◆ ACTION ITEM: Pull each line with the string "FromQuery" from the entries.

◆ DATA RECORDS:

# # # # # # #

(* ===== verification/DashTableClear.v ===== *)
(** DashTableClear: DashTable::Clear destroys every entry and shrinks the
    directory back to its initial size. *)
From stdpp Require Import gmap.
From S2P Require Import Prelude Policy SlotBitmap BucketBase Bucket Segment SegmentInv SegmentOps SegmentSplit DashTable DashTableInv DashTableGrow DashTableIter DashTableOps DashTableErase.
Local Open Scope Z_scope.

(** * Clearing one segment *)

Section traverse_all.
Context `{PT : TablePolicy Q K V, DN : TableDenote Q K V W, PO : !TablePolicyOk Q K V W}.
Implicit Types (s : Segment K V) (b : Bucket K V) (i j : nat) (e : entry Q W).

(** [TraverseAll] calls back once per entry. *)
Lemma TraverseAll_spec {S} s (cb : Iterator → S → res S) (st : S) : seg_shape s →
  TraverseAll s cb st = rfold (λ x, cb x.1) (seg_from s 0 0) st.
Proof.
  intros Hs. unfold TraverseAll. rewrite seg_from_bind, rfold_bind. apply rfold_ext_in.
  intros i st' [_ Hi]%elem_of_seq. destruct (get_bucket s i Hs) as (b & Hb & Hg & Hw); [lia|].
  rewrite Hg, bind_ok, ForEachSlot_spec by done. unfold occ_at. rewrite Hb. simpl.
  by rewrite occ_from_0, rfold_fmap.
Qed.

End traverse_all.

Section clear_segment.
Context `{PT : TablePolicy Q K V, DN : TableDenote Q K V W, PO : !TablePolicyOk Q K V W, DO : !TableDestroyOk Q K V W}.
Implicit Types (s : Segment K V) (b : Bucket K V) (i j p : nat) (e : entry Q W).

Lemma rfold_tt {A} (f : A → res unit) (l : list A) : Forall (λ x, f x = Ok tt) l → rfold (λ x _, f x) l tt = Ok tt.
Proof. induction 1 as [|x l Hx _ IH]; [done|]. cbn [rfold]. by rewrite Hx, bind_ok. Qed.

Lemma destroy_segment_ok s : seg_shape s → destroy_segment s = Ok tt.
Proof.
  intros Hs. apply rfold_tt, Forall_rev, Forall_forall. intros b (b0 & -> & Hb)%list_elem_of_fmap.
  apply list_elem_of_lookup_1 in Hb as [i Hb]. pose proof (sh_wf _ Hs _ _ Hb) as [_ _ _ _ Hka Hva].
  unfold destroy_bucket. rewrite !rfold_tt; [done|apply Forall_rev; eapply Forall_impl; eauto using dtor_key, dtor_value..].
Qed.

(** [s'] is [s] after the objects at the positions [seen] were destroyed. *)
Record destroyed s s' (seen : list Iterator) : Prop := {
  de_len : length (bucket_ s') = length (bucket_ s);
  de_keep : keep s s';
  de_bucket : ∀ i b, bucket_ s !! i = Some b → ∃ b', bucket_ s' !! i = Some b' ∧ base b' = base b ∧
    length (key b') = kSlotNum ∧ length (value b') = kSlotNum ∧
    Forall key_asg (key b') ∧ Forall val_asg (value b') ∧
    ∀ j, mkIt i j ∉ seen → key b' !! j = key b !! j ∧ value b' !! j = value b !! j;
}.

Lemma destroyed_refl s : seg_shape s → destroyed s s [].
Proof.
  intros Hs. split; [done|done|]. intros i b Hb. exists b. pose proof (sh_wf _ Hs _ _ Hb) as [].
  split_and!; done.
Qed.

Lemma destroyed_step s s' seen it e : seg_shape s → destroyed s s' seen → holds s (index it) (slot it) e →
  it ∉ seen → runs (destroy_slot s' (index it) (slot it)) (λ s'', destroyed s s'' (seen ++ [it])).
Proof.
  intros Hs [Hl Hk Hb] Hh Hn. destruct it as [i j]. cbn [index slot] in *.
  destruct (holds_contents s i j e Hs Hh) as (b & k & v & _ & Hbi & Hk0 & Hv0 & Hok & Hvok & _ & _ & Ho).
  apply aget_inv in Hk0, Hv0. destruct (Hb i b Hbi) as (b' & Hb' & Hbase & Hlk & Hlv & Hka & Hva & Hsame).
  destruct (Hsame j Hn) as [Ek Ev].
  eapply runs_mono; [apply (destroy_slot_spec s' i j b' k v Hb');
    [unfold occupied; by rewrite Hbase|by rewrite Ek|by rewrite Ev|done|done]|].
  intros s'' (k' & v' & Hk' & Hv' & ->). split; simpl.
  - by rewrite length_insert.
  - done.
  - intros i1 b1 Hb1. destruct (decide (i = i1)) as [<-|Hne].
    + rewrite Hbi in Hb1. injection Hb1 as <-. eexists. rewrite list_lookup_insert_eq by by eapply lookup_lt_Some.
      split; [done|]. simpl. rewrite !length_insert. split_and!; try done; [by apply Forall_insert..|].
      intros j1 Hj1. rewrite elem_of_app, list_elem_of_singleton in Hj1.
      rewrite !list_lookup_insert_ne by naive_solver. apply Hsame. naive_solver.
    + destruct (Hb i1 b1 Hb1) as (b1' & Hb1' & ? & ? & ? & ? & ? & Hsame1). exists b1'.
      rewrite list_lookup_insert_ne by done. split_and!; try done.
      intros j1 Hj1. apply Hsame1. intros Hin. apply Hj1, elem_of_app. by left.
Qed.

# # # # # # #

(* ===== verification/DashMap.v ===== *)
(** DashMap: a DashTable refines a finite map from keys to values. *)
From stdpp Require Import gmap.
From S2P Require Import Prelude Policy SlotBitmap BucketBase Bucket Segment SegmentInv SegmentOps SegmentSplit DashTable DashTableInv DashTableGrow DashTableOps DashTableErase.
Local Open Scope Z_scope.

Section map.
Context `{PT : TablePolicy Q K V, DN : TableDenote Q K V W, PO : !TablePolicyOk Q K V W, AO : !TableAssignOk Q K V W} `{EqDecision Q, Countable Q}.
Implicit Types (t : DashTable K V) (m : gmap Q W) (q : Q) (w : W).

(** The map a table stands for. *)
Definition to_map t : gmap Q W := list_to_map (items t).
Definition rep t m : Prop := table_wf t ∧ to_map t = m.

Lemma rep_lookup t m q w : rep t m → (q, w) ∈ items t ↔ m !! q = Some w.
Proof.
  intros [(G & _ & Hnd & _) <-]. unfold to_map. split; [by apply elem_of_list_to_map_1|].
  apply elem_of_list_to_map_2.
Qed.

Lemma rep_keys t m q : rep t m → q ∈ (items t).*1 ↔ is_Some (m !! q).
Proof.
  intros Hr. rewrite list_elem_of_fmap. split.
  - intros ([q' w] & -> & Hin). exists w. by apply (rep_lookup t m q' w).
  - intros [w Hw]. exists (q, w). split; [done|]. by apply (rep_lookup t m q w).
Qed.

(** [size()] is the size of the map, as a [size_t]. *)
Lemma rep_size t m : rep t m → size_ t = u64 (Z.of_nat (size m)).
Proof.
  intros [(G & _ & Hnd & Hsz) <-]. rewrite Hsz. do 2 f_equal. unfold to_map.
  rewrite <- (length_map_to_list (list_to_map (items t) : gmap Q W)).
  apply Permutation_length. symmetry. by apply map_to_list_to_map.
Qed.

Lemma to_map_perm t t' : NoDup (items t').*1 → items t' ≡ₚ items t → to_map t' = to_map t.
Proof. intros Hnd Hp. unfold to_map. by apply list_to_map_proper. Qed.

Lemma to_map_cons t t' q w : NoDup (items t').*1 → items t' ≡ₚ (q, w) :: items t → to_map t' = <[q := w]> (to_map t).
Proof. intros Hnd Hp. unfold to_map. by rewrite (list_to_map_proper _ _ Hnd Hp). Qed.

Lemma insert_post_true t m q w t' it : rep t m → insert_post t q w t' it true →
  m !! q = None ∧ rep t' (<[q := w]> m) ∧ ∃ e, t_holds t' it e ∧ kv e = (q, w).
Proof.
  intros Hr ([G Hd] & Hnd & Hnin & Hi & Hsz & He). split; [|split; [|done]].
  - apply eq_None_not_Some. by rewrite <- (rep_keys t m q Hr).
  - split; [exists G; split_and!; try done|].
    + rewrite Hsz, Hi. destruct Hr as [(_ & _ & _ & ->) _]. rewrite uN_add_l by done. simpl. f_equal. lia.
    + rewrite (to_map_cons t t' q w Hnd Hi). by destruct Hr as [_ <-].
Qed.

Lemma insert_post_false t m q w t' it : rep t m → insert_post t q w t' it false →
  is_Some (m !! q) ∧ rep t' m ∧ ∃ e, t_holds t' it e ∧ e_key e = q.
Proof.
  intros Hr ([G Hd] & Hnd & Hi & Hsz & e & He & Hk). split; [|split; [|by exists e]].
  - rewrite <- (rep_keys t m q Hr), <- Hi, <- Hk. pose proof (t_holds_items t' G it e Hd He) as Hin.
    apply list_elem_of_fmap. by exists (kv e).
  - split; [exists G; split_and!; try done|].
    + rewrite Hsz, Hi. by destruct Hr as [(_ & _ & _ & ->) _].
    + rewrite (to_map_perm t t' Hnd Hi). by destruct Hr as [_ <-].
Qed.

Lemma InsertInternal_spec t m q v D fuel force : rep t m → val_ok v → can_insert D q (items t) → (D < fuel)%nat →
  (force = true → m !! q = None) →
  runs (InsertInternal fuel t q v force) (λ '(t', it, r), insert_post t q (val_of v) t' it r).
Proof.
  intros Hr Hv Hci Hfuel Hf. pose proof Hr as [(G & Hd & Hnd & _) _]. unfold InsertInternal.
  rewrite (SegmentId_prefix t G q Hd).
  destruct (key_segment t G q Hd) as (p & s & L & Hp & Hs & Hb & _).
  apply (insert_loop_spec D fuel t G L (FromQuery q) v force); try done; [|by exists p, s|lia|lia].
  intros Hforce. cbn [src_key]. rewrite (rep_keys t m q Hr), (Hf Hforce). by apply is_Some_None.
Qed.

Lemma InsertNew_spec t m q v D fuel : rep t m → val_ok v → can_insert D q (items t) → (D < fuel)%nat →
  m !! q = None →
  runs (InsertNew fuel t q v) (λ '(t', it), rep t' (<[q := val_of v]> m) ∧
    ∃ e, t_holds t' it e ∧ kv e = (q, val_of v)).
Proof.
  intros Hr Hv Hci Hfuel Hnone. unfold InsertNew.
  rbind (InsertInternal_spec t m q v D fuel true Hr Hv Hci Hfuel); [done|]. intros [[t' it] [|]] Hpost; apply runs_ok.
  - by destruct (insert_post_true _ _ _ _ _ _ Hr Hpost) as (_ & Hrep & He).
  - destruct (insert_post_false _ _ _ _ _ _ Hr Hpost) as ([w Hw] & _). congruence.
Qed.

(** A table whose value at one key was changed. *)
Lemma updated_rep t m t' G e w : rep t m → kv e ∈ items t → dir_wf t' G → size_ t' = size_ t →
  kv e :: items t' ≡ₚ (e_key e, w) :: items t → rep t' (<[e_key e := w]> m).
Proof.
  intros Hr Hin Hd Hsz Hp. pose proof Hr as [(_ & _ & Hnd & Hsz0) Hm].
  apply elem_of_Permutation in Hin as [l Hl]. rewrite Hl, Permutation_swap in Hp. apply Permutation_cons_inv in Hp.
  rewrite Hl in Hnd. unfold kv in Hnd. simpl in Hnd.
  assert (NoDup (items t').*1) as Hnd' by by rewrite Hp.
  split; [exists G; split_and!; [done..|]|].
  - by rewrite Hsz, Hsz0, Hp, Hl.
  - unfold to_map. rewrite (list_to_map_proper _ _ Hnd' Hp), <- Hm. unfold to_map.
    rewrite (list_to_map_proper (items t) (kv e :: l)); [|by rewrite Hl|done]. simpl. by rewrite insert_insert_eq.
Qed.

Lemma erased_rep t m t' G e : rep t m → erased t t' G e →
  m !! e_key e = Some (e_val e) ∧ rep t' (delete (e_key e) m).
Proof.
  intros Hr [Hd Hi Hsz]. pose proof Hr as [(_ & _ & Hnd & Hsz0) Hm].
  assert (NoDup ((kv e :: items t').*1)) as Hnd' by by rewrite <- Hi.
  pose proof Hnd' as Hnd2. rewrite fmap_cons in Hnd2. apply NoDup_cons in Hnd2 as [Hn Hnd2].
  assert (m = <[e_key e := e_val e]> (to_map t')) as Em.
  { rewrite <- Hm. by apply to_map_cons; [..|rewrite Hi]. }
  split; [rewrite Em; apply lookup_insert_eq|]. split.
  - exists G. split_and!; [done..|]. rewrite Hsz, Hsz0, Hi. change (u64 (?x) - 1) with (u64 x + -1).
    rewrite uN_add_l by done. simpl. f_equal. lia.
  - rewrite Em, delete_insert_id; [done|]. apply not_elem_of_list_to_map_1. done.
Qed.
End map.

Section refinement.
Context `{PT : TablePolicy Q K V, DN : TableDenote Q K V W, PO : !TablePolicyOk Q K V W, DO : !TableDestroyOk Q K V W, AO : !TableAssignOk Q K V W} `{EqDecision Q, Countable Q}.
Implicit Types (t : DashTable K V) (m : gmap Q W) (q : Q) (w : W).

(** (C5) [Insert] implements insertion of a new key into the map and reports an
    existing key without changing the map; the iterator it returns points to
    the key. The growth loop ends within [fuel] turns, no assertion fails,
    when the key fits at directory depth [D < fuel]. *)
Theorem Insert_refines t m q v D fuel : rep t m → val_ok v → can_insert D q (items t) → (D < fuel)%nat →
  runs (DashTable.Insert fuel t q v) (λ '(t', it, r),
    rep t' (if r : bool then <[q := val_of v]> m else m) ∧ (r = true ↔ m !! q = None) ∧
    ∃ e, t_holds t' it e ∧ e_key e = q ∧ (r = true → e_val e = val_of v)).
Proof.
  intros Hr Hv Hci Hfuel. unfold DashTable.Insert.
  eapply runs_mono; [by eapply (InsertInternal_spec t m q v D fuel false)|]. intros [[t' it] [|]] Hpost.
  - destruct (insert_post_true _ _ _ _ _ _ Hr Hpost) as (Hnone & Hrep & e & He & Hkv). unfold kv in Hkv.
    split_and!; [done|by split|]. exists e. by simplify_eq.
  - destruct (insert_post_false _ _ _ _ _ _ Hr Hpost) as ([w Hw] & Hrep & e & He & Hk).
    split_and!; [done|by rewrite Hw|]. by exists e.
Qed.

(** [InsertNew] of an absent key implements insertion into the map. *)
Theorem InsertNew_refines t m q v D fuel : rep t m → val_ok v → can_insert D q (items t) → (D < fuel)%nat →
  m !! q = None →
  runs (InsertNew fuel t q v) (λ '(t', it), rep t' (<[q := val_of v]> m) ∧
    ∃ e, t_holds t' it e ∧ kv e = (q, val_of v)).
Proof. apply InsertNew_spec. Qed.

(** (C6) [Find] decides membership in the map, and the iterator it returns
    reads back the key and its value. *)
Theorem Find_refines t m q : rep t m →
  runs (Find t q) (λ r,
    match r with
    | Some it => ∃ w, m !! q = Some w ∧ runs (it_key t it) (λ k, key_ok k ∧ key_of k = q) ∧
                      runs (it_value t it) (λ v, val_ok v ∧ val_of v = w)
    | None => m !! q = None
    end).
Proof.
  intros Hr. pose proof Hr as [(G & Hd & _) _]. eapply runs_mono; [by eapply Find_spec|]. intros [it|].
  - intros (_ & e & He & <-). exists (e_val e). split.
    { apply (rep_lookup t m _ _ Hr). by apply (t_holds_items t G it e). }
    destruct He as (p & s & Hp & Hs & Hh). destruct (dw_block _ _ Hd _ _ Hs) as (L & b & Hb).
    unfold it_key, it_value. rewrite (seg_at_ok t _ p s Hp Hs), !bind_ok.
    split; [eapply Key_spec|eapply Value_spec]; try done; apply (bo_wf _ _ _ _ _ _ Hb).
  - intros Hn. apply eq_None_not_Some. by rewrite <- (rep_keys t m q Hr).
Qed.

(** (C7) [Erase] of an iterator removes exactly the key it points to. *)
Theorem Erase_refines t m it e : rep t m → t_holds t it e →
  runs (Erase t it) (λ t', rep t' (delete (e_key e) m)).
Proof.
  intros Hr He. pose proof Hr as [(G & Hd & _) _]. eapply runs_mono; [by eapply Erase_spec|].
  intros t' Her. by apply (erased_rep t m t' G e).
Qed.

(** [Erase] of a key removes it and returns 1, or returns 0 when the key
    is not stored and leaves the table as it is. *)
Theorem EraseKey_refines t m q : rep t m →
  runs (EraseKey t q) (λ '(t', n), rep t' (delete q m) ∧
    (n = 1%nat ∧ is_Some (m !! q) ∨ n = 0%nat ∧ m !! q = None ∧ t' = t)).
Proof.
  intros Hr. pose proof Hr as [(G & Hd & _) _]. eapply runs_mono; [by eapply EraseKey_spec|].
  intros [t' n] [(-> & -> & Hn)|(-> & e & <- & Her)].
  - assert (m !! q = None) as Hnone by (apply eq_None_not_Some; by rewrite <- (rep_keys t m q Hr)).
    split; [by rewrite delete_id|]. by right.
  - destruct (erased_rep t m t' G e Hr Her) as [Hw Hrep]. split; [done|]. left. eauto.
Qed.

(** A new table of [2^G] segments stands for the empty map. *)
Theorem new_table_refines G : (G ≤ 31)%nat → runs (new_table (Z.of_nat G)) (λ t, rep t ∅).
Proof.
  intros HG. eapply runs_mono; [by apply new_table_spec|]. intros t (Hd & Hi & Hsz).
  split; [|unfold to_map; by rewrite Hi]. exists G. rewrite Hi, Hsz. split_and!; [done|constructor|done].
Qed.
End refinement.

# # # # # # #

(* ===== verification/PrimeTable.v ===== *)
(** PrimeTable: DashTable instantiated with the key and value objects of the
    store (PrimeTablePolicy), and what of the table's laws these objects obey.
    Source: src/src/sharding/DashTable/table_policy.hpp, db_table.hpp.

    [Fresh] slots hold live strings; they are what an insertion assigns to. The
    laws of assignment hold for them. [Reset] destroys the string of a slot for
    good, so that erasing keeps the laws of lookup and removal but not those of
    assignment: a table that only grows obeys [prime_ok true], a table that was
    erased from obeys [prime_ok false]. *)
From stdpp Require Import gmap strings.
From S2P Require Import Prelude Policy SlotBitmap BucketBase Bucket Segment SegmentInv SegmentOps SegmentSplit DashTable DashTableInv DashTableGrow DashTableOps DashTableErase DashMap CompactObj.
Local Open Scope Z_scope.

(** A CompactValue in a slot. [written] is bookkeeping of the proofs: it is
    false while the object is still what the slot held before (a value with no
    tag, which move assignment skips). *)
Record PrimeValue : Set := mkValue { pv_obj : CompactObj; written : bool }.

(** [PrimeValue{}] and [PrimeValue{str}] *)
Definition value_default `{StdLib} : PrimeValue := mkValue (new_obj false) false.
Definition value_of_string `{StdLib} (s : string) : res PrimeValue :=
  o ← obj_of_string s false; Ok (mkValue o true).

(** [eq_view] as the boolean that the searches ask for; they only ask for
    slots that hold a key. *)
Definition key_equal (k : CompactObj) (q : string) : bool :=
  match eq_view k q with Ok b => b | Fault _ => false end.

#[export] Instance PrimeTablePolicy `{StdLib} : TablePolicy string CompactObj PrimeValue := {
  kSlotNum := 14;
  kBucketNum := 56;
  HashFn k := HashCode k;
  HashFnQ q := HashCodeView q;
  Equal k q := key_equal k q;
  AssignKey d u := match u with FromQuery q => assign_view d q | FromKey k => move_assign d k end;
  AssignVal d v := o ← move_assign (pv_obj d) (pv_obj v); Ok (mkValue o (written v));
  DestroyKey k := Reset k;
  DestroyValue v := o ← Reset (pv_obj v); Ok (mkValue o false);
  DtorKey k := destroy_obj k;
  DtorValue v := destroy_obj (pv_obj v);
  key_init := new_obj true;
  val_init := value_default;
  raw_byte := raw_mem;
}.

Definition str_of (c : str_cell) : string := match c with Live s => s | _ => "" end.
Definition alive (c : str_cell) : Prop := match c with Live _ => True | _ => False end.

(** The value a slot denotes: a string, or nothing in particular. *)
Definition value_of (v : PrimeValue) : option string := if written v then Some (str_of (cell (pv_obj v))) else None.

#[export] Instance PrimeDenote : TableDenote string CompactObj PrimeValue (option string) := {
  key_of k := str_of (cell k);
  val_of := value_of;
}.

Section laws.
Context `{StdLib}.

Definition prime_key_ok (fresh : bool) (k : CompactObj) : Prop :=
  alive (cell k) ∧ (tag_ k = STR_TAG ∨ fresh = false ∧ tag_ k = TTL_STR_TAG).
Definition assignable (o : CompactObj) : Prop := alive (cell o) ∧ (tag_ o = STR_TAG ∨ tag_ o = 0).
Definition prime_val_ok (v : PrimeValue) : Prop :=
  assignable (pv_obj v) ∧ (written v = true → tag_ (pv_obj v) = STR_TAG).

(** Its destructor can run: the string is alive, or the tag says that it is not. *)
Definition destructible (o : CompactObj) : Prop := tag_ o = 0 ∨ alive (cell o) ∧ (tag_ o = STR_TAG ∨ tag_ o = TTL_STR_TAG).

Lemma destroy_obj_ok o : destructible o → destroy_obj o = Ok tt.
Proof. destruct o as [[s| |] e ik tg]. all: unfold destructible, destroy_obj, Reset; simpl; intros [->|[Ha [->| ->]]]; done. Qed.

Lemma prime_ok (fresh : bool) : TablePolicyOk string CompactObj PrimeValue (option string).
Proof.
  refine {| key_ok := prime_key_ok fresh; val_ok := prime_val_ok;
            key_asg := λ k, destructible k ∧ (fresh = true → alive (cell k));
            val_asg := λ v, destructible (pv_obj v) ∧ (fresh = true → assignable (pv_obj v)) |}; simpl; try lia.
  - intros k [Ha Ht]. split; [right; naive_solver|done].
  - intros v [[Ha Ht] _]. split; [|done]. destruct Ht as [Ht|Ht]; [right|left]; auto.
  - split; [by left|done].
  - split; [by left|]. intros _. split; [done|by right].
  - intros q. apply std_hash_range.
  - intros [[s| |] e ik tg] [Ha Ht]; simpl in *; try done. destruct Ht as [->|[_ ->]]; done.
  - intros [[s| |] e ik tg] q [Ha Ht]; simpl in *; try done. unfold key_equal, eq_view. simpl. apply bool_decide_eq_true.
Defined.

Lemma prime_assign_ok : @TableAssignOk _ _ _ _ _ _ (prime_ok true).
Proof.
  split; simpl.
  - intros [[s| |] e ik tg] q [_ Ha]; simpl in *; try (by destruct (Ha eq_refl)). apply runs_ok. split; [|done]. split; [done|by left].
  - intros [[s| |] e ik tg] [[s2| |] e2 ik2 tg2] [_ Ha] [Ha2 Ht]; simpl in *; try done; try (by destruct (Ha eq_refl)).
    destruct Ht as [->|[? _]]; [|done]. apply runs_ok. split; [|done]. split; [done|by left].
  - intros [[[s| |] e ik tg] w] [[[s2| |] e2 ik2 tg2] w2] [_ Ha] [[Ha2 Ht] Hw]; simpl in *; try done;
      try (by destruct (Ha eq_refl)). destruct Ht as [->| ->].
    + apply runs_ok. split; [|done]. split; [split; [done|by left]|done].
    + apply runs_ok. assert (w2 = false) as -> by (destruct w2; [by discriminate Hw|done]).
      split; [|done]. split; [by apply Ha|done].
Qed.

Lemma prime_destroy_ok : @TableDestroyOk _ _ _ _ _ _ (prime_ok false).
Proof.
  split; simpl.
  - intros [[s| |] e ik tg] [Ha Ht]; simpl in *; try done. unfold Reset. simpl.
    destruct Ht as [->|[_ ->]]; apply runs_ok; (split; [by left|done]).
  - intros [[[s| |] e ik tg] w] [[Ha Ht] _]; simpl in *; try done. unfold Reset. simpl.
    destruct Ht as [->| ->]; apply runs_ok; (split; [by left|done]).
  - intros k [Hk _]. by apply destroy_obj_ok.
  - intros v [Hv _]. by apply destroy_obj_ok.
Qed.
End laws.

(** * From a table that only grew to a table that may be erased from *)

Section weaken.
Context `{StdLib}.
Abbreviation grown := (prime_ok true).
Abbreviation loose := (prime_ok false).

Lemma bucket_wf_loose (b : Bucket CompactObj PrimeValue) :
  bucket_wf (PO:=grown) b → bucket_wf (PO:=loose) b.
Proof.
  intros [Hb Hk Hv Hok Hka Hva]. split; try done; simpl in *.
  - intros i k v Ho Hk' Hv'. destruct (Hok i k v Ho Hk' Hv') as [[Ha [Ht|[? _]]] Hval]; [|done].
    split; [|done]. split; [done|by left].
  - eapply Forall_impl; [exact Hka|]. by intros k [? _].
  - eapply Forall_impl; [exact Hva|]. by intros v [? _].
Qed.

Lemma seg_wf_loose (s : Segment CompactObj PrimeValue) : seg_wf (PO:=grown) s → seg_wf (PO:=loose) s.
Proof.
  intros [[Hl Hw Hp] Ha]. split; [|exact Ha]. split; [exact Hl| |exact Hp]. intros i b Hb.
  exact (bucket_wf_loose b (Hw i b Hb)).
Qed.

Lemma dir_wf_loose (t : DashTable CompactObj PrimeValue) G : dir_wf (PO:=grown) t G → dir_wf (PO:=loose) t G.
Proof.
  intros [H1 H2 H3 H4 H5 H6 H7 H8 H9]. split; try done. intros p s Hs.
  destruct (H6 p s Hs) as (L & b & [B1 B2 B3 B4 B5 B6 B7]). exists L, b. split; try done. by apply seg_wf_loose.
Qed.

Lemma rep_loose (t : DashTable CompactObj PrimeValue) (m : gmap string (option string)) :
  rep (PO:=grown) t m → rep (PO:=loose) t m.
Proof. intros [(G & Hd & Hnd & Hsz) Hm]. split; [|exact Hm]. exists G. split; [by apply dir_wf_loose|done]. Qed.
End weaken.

# # # # # # #

◆ ANSWER TO THIS EXERCISE:
  apply (insert_loop_spec D fuel t G L (FromQuery q) v force); try done; [|by exists p, s|lia|lia].
  AssignKey d u := match u with FromQuery q => assign_view d q | FromKey k => move_assign d k end;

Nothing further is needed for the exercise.